Quick answer

What is cold sores?

Cold sores are small blisters on or around the lips caused by herpes simplex virus (usually HSV-1) — tingling often precedes the blister. They heal in 7 to 10 days but the virus stays in the body and can recur. Highly contagious when blisters are present — avoid kissing and oral sex until healed. Antiviral cream started early shortens outbreaks; tablets for frequent recurrences.

Cold sores — oral herpes simplex

Cold sores ( herpes labialis ) are fluid-filled blisters on or around the lips and mouth, caused by herpes simplex virus (HSV) — almost always HSV-1.

Roughly two-thirds of UK adults carry HSV-1; not all develop visible cold sores. Once infected, the virus remains for life in sensory nerves — reactivating as cold sores during triggers.

Symptoms

Recurrent cold sore (typical)

  1. Prodrome — tingling, burning, itching, tightness on lip — 12 to 36 hours before blister
  2. Blister cluster — painful, red base
  3. Weeping then crusting — heals 7 to 10 days

Primary infection (first time — often childhood)

May cause:

  • gums and mouth ulcers
  • sore throat
  • swollen neck glands
  • fever — can mimic glandular fever

Often more severe than recurrences.

Triggers for recurrence

  • UV light — sun, sunbeds — use SPF lip balm
  • stress and fatigue
  • colds and fever
  • menstruation
  • skin injury around lips

Contagiousness

Spread by direct contact:

  • kissing
  • sharing lip balm, cups, towels
  • oral sex — transmits to partner’s genitals (genital herpes)

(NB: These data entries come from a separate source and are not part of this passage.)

Lemma take_while_app (f : N -> bool) (p t : list N) :
  Forall (fun c => f c = true) p ->
  match t with [] => True | c :: _ => f c = false end ->
  take_while f (p ++ t) = p /\ lstrip (p ++ t) f = t.
Proof.
  intros Hp Ht. induction Hp as [|x p Hx _ IH]; cbn [app].
  - destruct t as [|c t]; [split; reflexivity|].
    cbn [take_while lstrip]. rewrite Ht. split; reflexivity.
  - cbn [take_while lstrip]. rewrite Hx. destruct IH as [-> ->].
    split; reflexivity.
Qed.

Lemma find_aux_notin (s : list N) (c : N) (k : Z) :
  c ∉ s -> find_aux s c k = -1.
Proof.
  revert k. induction s as [|x s IH]; intros k Hc; [reflexivity|].
  cbn [find_aux]. destruct (N.eqb_spec x c) as [->|Hne].
  - exfalso. apply Hc. left.
  - apply IH. intros Hin. apply Hc. right. assumption.
Qed.

Lemma find_aux_app (p q : list N) (c : N) (k : Z) :
  c ∉ p -> find_aux (p ++ c :: q) c k = k + len p.
Proof.
  revert k. induction p as [|x p IH]; intros k Hc; cbn [app find_aux].
  - rewrite N.eqb_refl. unfold len. simpl. lia.
  - destruct (N.eqb_spec x c) as [->|Hne].
    + exfalso. apply Hc. left.
    + rewrite IH by (intros Hin; apply Hc; right; assumption).
      unfold len. simpl. lia.
Qed.

Lemma find_aux_skip (p q : list N) (c : N) (k : Z) :
  c ∉ p ->
  find_aux (p ++ q) c k = -1 \/ k + len p <= find_aux (p ++ q) c k.
Proof.
  revert k. induction p as [|x p IH]; intros k Hc; cbn [app].
  - unfold len. simpl. clear Hc. revert k.
    induction q as [|y q IHq]; intros k; cbn [find_aux]; [left; reflexivity|].
    destruct (N.eqb y c); [right; lia|].
    destruct (IHq (k + 1)) as [->|Hle]; [left; reflexivity | right; lia].
  - cbn [find_aux]. destruct (N.eqb_spec x c) as [->|Hne].
    + exfalso. apply Hc. left.
    + destruct (IH (k + 1)) as [->|Hle];
        [intros Hin; apply Hc; right; assumption | left; reflexivity |].
      right. unfold len in *. simpl. lia.
Qed.

Lemma slice_bound_nonneg (n : nat) (i : Z) :
  0 <= i -> slice_bound n i = Z.to_nat i.
Proof.
  intros Hi. unfold slice_bound. destruct (Z.ltb_spec i 0); [lia | reflexivity].
Qed.

Lemma slice_to_app (a b : list N) : slice_to (a ++ b) (len a) = a.
Proof.
  unfold slice_to, len. rewrite slice_bound_nonneg by lia.
  rewrite Nat2Z.id. apply take_app_length.
Qed.

Lemma slice_from_app (a b : list N) : slice_from (a ++ b) (len a) = b.
Proof.
  unfold slice_from, len. rewrite slice_bound_nonneg by lia.
  rewrite Nat2Z.id. apply drop_app_length.
Qed.

Lemma slice_from_app_succ (a b : list N) (c : N) :
  slice_from (a ++ c :: b) (len a + 1) = b.
Proof.
  replace (a ++ c :: b) with ((a ++ [c]) ++ b) by (rewrite <- app_assoc; reflexivity).
  replace (len a + 1) with (len (a ++ [c]))
    by (unfold len; rewrite length_app, Nat2Z.inj_add; reflexivity).
  apply slice_from_app.
Qed.

End StrFacts.

(** ** The network location *)

Section Authority.

Import Urllib UrlShape.

Lemma is_delimiter_cases (c : N) :
  is_delimiter c = true <-> c = 47%N \/ c = 63%N \/ c = 35%N.
Proof.
  unfold is_delimiter. change (chr "/") with 47%N.
  change (chr "?") with 63%N. change (chr "#") with 35%N.
  rewrite !orb_true_iff, !N.eqb_eq. tauto.
Qed.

Most infectious when blister is open; avoid contact until fully healed.

Neonatal risk: never kiss a newborn with active cold sore — rare neonatal HSV is devastating.

Treatment

Topical antivirals (pharmacy/GP)

Aciclovir 5% cream or penciclovir cream:

  • apply at first tingle — 5 times daily for 5 days
  • modest benefit if started early — shortens by ~1 day

Oral antivirals (GP)

Aciclovir, valaciclovir, famciclovir tablets for:

  • severe primary infection
  • frequent recurrences (≥6/year) — suppressive daily dose
  • ** immunocompromised** patients

See aciclovir and antivirals guide.

Self-care

  • do not pick — spreads virus, risks bacterial infection
  • cold compress for comfort
  • paracetamol/ibuprofen
  • keep lips moisturised after crusting phase

Cold sores vs other lip problems

ConditionClues
ImpetigoHoney-crusted, bacterial, spreads fast
Angular cheilitisCorners of mouth — fungal/bacterial
Aphthous ulcersInside mouth — not HSV typically on lips
ShinglesUnilateral dermatomal — see shingles

Eye involvement — emergency

HSV keratitis — infection of cornea:

  • red painful eye, light sensitivity, blurred vision

Same-day ophthalmology — prevents scarring and vision loss.

Prevention of recurrences

  • sun protection on lips
  • stress management
  • suppressiv e oral antivirals if frequent
  • avoid known triggers where possible

Cold sores are common, benign for most, but contagious and recurrent — early antiviral cream and trigger awareness reduce hassle and transmission.

Common questions

What causes cold sores?
Herpes simplex virus type 1 (HSV-1) in most cases — stays dormant in nerve cells after first infection, reactivates causing blisters. HSV-2 can also affect the mouth. First infection may be severe with sore throat and swollen glands; recurrences are usually milder lip blisters only.
How do you get rid of a cold sore fast?
Start aciclovir or penciclovir cream at the tingling stage — 5 times daily for 5 days — may shorten outbreak by 1 to 2 days. Keep area clean, avoid picking, use SPF lip balm to prevent sun-triggered recurrences. Oral antiviral tablets work better for severe or frequent outbreaks — GP prescription.
Are cold sores contagious?
Yes — most contagious when blister fluid is present; virus also sheds at low levels before and after visible sores. Avoid kissing, sharing lip products, towels, and oral sex until fully healed. Do not kiss babies if you have an active cold sore — neonatal herpes is rare but serious.
Can cold sores spread to genitals?
Yes — HSV-1 from oral cold sores causes a growing proportion of genital herpes infections through oral sex. Condoms reduce but do not eliminate oral-genital transmission. See our genital herpes guide if genital symptoms develop.
Why do I keep getting cold sores?
Triggers include UV light (sun, sunbeds), stress, fatigue, illness, fever, hormonal changes, and skin trauma. Frequent recurrences — 6 or more yearly — may justify daily suppressive aciclovir from GP.
Is there a vaccine for cold sores?
No licensed vaccine currently. Antivirals manage symptoms; research continues.